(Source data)
-=-=-=-=-

(* ===== verification/Main.v ===== *)
(** * init/nekros_main.c: the start of the kernel

    [nekros_main] up to its idle loop and [init_process], composed of the modelled components in the
    order of the source.  The components share the heap and the resource manager
    through [sys]; the file system and CortexCrypto get them when they start.  What
    is printed is left out. *)

From Stdlib Require Import Ascii String.
From S2P Require Import Prelude Bytes Pmm PmmSpec Vmm VmmMap Sha256 ListHead Printk Hal Float Neri Sched Vfs Boot CcProc Syscall Kernel Tools Nerictl NerictlProof ToolsRun.
Import Bytes Sha256 ListHead Boot.

Module Main.

Record machine := mk_machine {
  con : Printk.console;
  hal : Hal.hal;
  sy : Sched.sys;
  fs : Vfs.vfs;
  cc : CcProc.cc
}.

(** What the loader, the linker and the hardware fix: the loader's structure, the
    bottom of the boot stack, CR3, the bytes at the bitmap, the interrupt stubs, the
    time stamps read on the way, the address of [init_process]. *)
Record start := mk_start {
  mb2_phys : Z; boot_stack : Z; cr3 : Z; old_bytes : Z -> Z; stubs : list Z;
  tsc_fp : Z; tsc_pool : Z; tsc_utb : Z; tsc_cc : Z; init_entry : Z
}.

Definition with_ncpus (w : Sched.hw) (n : Z) : Sched.hw :=
  Sched.mk_hw (Sched.hw_tsc_to_ns w) (Sched.hw_msr w) (Sched.hw_hfi w) n (Sched.hw_now w) (Sched.hw_now2 w) (Sched.hw_fpu w).
(** The file system and CortexCrypto over the current heap and resource manager. *)
Definition share (m : machine) (s : Sched.sys) : machine :=
  mk_machine (con m) (hal m) s (Kernel.fs_over (Vfs.with_tty (fs m) (con m)) s (CcProc.g_cc_ready (cc m))) (CcProc.with_vm (cc m) (Sched.vm s)).

(** From [vmm_init] on, with the memory map read. *)
Definition start_subsystems (u : sha256_ctx) (hw : Hal.cpu) (w : Sched.hw) (b : start) (m : machine) (v : Vmm.vmm) (total_ram_pages : Z) : outcome machine :=
  let v := Vmm.vmm_init v (cr3 b) in
  f ← Vfs.vfs_init (Vfs.with_heap (fs m) v);
  let s := Sched.sched_init (Sched.with_vm (sy m) v) in
  let machine_fp := compute_machine_fp u hw (tsc_fp b) in
  let (n, _) := neri_module_init u (Sched.hw_msr w) (tsc_pool b) (tsc_utb b) (Sched.nr s) machine_fp total_ram_pages (Hal.g_ncpus (hal m)) 256 in
  let c := CcProc.cc_proc_init u (tsc_cc b) (cc m) machine_fp in
  let n := Neri.mk_neri (Neri.n_ps n) (Neri.n_utb n) Neri.neri_nzra_init (Neri.neki_calib_init (Neri.n_neki n)) (Neri.n_sec n) in
  let s := Sched.with_ado (Sched.with_nr s n) Neri.neri_ado_init in
  '(s, r) ← Sched.task_create s (with_ncpus w (Hal.g_ncpus (hal m))) 0 (Some (bytes_of_string "init")) (init_entry b) 0 8 500000 16;
  if IS_ERR r then Panic else Done (share (mk_machine (con m) (hal m) s f c) s).

(** [None] while the parser of the memory map is still running. *)
Definition nekros_main (u : sha256_ctx) (hw : Hal.cpu) (w : Sched.hw) (b : start) (m : machine) (fuel : nat) : option (outcome machine) :=
  let con := Printk.serial_init (con m) in
  match Vmm.kstack_canary_write (Sched.vm (sy m)) (boot_stack b) with
  | Panic => Some Panic
  | Fault => Some Fault
  | Done v =>
      match Hal.hal_init hw (stubs b) (hal m) with
      | Panic => Some Panic
      | Fault => Some Fault
      | Done h =>
          let p := Pmm.pmm_init (Vmm.pm v) (old_bytes b) 0x200000 0x100000 in
          '(p, total_ram_pages, _) ← parse_multiboot2 p (mb2_phys b) fuel;
          Some (start_subsystems u hw w b (mk_machine con h (sy m) (fs m) (cc m)) (Vmm.with_pm v p) total_ram_pages)
      end
  end.

(** ** The first task *)

Definition pledge_mask : Z :=
  foldl (fun m n => Z.lor m (shl64 1 n)) 0 [0; 1; 2; 17; 20; 40; 49; 52; 53; 62; 63].
(** The calls of [init_process] with their numbers and first arguments; its endless
    loop is cut after [n] rounds. *)
Definition init_calls (n : nat) : list (Z * Z) := [(40, 3); (53, pledge_mask)] ++ replicate n (17, 0).
(** The calls in turn, until one does not return: the state and what returned. *)
Fixpoint run_calls (dispatch : Syscall.kst -> Z -> Z -> outcome (Syscall.kst * Syscall.sysret)) (k : Syscall.kst) (l : list (Z * Z)) : outcome (Syscall.kst * list Syscall.sysret) :=
  match l with
  | [] => Done (k, [])
  | (nr, a) :: l' =>
      '(k, r) ← dispatch k nr a;
      match r with
      | Syscall.Away _ _ => Done (k, [r])
      | Syscall.Ret _ => '(k, rs) ← run_calls dispatch k l'; Done (k, r :: rs)
      end
  end.
Definition init_process callee (w : Sched.hw) (cpu tsc_khz : Z) (k : Syscall.kst) (n : nat) : outcome (Syscall.kst * list Syscall.sysret) :=
  run_calls (fun k nr a => Syscall.nekros_syscall_dispatch callee w cpu tsc_khz k nr a 0 0 0 0) k (init_calls n).

(** ** Boots *)

(** Zeroed static storage, the static initialisers, and the loader's structure [l] at
    0x10000. *)
Definition off (l : list tag) : machine :=
  let p := Pmm.with_mem Pmm.pmm_bss (put_bytes ∅ (phys_to_virt 0x10000) (info_bytes l) 1000) in
  let v := Vmm.mk_vmm p 0 VmmMap.VMALLOC_START [] ∅ in
  let c := Printk.mk_console false [] (replicate 2000 0) 0 0 7 in
  let n := Neri.mk_neri (Neri.mk_ps (Neri.mk_pool 0 0 0 0 0 0 0 0) ∅ 0 false) (Neri.neri_utb_init (fun _ => 0) 0) Neri.neri_nzra_init Neri.neki_start
             (Neri.mk_sec [] false (Neri.mk_anomaly 0 0 false 0) Neri.zero_feat) in
  mk_machine c Hal.hal_bss
    (Sched.mk_sys v ∅ (replicate 1024 None) 0 1 (list_init ∅ Sched.AllHead) (replicate 16 0) (replicate 256 None) n Neri.neri_ado_init)
    (Vfs.mk_vfs (replicate 512 Vfs.zero_inode) 1 ∅ None v c (Neri.pool (Neri.n_ps n)) (Neri.n_neki n) (Neri.n_sec n) false false)
    (CcProc.cc_bss v).
Definition start_ex : start := mk_start 0x10000 (phys_to_virt 0x300000) 0x1000 PmmSpec.no_bytes (replicate 256 0x1000) 11 12 13 14 0x5000.
Definition w_ex : Sched.hw := Sched.mk_hw (fun x => x) (fun _ => 0) None 1 0 0 Float.Sse.

(** With the interrupt controller where PCs have it, the kernel does not get past
    [hal_init]. *)
Theorem pc_boot_faults u hw w b m fuel : Hal.mapped hw = Hal.boot_mapped -> (forall v, Hal.refuses hw Hal.APIC_BASE_MSR v = false) ->
  (forall l i, let '(a, b, c, d) := Hal.cpuid hw l i in 0 <= a < 2 ^ 32 /\ 0 <= b < 2 ^ 32 /\ 0 <= c < 2 ^ 32) ->
  length (stubs b) = 256%nat -> Forall (fun h => 0 <= h < 2 ^ 64) (stubs b) -> length (Hal.idt (hal m)) = 256%nat ->
  0 <= Hal.msrs (hal m) Hal.APIC_BASE_MSR < 2 ^ 52 -> Hal.apic_page (hal m) = 0xFEE00000 ->
  KERNEL_VIRT_BASE <= boot_stack b -> nekros_main u hw w b m fuel = Some Fault.
Proof.
  intros H1 H2 H3 H4 H5 H6 H7 H8 H9. unfold nekros_main, Vmm.kstack_canary_write, Vmm.store, Vmm.mmu.
  rewrite (proj2 (Z.eqb_neq _ 0)), (proj2 (Z.leb_le _ _) H9) by (unfold KERNEL_VIRT_BASE in *; lia). cbn [mbind outcome_bind].
  by rewrite (proj2 (Hal.hal_init_outcome hw (stubs b) (hal m) H1 H2 H3 H4 H5 H6 H7) H8).
Qed.

(** The outcome of a boot: the task table, the first task's number, priority and name,
    and the nodes on its run queue. *)
Definition report (o : option (outcome machine)) : option (outcome (list Z * option (Z * Z * list Z) * option (list Sched.snode))) :=
  o ← o;
  Some (m ← o;
        let ts := omap id (Sched.tasks (sy m)) in
        let l := Sched.links (sy m) in
        Done (ts, (fun t => (Sched.pid t, Sched.priority t, Sched.name t)) <$> (ta ← list.head ts; Sched.heap (sy m) !! ta),
              (nx ← get_next l (Some (Sched.RQ 8)); for_each l (Sched.RQ 8) nx 10))).

(** With the controller's registers in low memory: on a PC's memory map no page is
    registered and the kernel stops because it cannot create its first task; with RAM
    that starts above 4 MB it comes up with that task ready to run in its band. *)
Theorem boots :
  report (nekros_main zero_ctx Hal.hw_accepts w_ex start_ex (off [Mmap 24 0 pc_map]) 1000) = Some Panic /\
  exists ta, report (nekros_main zero_ctx Hal.hw_accepts w_ex start_ex (off Boot.map_ex) 1000) =
    Some (Done ([ta], Some (1, 8, bytes_of_string "init"), Some [Sched.RqNode ta])).
Proof. split; [vm_compute; reflexivity | eexists; vm_compute; reflexivity]. Qed.

(** The kernel state when the first [schedule] of the idle loop has switched to the
    first task. *)
Definition first_task_runs (m : machine) : outcome Syscall.kst :=
  '(s, _) ← Sched.schedule (sy m) w_ex 0;
  Done (Syscall.mk_kst s (replicate 256 0) (replicate 256 Syscall.no_budget) 1 ∅ [] [] (fs m) (cc m)).

(** The first task does not survive its first yield: bits from 47 up make the dispatch
    replace its pledge mask by 0, the next call is refused, and ending the running task
    faults. *)
Theorem init_does_not_survive :
  let go n := match nekros_main zero_ctx Hal.hw_accepts w_ex start_ex (off Boot.map_ex) 1000 with
              | Some (Done m) => k ← first_task_runs m; r ← init_process (Kernel.kernel_callee Kernel.ambient_ex) w_ex 0 1000 k n; Done r.2
              | _ => Panic
              end in
  go 0%nat = Done [Syscall.Ret 0; Syscall.Ret 0] /\ go 1%nat = Fault.
Proof. split; vm_compute; reflexivity. Qed.

(** What the serial line sends for a text. *)
Definition sent (l : list Z) : list Z := concat (map (fun c => if c =? 10 then [10; 13] else [c]) l).

(** The control tool run by the first task of a machine that came up: on the serial line it
    reports the pool that the boot set up, with the first task's grants. *)
Theorem booted_tool_reports :
  match nekros_main zero_ctx Hal.hw_accepts w_ex start_ex (off Boot.map_ex) 1000 with
  | Some (Done m) =>
      '(k, r) ← (k ← first_task_runs m; Tools.run (H := Tools.nekros NerictlProof.machine_ex) (Nerictl.nerictl_main NerictlProof.frame_ex []) k);
      Done (r, Printk.serial (Vfs.tty (Syscall.kfs k)))
  | _ => Fault
  end = Done (Some 0, sent (Tools.chars ("\033[1mNekros Resource Pool\033[0m  epoch=2\n\n" ++
    "  \033[36mCPU\033[0m  [█░░░░░░░░░░░░░░░░░░░] 5%  (alloc=0ms / total=10ms)\n" ++
    "  \033[36mRAM\033[0m  [░░░░░░░░░░░░░░░░░░░░] 0%  (0 MB / 63 MB)\n" ++
    "  \033[36mGPU\033[0m  [░░░░░░░░░░░░░░░░░░░░] 0%  (slots 0/256)\n\n" ++
    "  NSM    \033[32mNORMAL\033[0m  score=0/255\n\n" ++
    "  pid=\033[2m1\033[0m\n"))).
Proof. vm_compute. reflexivity. Qed.

End Main.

-=-=-=-=-

**PROBLEM TO SOLVE:** Each line above with the word "that" needs to be copied.

**ANSWER TO THIS PROBLEM:**
    that starts above 4 MB it comes up with that task ready to run in its band. *)
(** The control tool run by the first task of a machine that came up: on the serial line it
    reports the pool that the boot set up, with the first task's grants. *)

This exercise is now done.